(Dataset items)

::::::::::

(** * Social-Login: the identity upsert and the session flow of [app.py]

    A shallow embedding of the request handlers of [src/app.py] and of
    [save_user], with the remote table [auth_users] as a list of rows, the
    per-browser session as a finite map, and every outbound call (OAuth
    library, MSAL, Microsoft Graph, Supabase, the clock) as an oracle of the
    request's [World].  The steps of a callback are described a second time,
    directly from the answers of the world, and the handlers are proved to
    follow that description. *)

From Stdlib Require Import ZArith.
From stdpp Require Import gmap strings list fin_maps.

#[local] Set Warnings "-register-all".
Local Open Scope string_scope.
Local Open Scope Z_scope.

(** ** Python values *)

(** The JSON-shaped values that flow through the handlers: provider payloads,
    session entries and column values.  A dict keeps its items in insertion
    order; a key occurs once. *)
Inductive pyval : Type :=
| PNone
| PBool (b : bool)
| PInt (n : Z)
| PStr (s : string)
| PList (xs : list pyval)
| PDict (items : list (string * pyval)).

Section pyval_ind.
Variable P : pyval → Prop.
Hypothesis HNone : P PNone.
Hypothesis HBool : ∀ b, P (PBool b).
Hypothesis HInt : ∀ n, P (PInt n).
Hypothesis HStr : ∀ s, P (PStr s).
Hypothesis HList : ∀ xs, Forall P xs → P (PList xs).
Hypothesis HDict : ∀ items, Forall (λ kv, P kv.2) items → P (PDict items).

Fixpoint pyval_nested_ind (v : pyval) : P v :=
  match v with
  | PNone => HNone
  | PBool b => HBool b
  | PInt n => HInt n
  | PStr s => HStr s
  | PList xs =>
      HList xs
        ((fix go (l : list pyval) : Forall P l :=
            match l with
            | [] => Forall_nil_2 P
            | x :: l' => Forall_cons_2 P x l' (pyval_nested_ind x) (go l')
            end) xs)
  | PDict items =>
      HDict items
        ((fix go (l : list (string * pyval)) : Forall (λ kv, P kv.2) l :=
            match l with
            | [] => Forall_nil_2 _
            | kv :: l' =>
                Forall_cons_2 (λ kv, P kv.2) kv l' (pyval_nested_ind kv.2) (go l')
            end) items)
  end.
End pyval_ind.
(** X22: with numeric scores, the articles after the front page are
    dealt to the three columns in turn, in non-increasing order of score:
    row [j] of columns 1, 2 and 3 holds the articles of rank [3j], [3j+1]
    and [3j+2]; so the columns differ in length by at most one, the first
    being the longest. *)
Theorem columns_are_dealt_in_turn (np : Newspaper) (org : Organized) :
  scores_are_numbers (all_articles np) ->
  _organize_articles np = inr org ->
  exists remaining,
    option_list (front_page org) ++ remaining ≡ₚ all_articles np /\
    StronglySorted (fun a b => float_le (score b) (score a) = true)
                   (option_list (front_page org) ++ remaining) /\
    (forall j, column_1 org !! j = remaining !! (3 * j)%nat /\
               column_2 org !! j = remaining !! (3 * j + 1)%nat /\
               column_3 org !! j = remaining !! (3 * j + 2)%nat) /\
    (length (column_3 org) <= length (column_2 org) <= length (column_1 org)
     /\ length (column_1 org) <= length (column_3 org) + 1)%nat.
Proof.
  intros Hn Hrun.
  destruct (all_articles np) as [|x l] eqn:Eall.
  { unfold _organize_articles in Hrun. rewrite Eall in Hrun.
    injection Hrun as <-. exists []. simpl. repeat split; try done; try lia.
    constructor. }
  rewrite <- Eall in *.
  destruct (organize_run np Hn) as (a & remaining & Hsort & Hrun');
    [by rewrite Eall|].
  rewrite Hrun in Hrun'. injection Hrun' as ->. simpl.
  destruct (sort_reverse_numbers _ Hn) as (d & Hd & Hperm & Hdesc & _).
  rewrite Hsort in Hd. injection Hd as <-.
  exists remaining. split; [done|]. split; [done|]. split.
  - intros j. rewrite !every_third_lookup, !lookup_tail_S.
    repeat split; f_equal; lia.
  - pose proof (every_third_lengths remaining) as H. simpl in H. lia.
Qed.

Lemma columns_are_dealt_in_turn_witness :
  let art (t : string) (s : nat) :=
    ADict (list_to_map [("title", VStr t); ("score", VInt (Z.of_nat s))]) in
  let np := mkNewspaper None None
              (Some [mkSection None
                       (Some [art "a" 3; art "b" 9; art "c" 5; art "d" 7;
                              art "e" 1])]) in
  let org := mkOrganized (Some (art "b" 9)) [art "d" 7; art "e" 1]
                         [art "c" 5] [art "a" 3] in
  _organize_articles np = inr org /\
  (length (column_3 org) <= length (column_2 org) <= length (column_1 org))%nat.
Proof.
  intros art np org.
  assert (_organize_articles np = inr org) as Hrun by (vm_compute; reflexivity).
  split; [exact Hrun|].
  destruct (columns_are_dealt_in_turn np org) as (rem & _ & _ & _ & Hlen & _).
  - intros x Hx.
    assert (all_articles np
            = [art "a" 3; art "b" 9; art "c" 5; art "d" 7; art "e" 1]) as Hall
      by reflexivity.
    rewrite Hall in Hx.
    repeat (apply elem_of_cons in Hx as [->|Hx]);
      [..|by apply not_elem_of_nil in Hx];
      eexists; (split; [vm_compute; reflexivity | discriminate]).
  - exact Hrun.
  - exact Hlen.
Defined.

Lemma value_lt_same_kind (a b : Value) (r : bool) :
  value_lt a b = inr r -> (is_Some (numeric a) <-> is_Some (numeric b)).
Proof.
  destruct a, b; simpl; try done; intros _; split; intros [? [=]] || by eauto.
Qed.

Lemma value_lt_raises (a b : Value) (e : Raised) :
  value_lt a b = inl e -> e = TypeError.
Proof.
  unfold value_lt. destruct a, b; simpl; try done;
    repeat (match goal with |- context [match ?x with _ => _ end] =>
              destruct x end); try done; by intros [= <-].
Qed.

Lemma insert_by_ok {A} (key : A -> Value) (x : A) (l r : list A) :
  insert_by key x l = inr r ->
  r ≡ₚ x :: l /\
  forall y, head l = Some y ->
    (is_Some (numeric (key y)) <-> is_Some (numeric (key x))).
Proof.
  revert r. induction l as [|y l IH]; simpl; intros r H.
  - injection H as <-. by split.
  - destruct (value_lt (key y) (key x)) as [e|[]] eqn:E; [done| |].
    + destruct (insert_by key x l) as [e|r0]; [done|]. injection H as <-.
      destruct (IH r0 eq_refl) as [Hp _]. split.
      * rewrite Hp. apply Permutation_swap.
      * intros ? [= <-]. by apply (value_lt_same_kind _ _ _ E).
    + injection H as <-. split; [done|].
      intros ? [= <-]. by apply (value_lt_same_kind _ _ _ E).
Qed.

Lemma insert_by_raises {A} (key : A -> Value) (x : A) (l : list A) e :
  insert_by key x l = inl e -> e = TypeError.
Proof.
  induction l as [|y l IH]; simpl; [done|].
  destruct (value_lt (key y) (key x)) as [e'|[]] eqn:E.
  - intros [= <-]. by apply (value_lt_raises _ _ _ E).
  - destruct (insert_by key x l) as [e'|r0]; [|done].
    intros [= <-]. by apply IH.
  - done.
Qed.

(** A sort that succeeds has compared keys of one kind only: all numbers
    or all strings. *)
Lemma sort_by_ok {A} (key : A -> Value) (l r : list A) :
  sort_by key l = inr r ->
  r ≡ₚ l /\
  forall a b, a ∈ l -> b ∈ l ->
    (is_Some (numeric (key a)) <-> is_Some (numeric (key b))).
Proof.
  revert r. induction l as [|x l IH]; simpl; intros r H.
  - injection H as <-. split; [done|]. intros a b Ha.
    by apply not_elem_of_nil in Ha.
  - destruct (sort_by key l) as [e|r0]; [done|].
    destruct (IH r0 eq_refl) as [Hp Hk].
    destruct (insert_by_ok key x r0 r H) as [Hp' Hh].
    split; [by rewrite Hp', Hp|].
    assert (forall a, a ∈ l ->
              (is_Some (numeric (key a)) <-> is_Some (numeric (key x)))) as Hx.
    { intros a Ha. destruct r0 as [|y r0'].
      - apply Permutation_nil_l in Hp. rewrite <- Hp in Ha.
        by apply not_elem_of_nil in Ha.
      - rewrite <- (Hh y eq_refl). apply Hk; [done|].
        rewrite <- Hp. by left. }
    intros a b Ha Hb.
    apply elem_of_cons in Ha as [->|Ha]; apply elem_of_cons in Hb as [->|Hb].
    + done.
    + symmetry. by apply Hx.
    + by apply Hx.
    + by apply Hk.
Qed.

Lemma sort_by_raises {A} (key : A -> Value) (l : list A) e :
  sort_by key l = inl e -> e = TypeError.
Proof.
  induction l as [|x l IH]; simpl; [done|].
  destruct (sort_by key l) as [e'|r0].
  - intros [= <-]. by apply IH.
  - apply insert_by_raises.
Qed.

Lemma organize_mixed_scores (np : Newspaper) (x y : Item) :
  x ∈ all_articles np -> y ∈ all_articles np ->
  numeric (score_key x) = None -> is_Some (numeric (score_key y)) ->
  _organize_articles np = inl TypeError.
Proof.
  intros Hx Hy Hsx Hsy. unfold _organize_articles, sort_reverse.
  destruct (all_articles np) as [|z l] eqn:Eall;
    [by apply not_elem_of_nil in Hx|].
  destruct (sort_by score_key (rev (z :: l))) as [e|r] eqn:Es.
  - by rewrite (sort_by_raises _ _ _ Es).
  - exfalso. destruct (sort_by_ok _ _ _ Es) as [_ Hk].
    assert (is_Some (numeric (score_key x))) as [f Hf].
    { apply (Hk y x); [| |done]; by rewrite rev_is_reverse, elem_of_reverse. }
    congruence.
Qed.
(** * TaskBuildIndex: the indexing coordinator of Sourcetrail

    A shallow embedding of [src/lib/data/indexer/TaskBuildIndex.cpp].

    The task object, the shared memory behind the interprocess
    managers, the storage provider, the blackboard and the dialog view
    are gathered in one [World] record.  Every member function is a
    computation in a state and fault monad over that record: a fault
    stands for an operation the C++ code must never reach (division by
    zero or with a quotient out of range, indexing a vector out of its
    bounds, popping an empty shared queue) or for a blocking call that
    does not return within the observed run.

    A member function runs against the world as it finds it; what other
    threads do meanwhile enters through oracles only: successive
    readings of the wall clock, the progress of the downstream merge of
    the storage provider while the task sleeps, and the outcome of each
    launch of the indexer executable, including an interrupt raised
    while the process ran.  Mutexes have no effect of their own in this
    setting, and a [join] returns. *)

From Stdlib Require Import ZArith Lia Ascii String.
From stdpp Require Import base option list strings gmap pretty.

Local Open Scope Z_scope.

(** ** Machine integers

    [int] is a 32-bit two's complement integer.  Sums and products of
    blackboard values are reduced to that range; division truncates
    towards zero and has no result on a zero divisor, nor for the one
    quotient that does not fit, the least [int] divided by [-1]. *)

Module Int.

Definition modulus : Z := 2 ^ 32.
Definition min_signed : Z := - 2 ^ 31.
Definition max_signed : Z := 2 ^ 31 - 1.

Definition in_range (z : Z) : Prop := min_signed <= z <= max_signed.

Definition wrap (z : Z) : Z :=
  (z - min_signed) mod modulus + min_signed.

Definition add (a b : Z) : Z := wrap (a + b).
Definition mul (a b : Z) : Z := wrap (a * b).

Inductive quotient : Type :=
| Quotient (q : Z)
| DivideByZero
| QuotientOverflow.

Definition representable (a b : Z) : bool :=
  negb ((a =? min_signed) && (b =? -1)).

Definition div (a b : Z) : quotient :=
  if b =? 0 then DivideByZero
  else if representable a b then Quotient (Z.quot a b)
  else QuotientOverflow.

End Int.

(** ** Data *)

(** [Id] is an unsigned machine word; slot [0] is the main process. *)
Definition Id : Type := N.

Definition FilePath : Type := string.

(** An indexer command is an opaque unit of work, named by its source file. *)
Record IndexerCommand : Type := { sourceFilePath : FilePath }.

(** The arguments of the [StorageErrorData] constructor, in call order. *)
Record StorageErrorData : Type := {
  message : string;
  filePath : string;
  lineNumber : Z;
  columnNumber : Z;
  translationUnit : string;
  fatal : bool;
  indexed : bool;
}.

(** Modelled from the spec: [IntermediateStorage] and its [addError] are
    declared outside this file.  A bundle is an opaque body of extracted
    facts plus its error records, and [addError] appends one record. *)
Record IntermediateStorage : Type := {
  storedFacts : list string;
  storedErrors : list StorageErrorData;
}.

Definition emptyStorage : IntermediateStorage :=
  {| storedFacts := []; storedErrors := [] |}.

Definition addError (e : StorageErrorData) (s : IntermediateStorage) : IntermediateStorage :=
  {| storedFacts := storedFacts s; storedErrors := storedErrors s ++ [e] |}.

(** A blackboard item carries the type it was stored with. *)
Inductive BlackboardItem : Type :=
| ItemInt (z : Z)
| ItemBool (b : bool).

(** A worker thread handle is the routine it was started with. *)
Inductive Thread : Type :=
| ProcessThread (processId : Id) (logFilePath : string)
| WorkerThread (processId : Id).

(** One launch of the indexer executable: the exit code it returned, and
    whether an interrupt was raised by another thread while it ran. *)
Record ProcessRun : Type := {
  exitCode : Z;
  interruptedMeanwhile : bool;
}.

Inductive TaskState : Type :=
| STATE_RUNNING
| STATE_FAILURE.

::::::::::

If a line in the records above includes the string "this", copy it.

Your response
    while the process ran.  Mutexes have no effect of their own in this
    declared outside this file.  A bundle is an opaque body of extracted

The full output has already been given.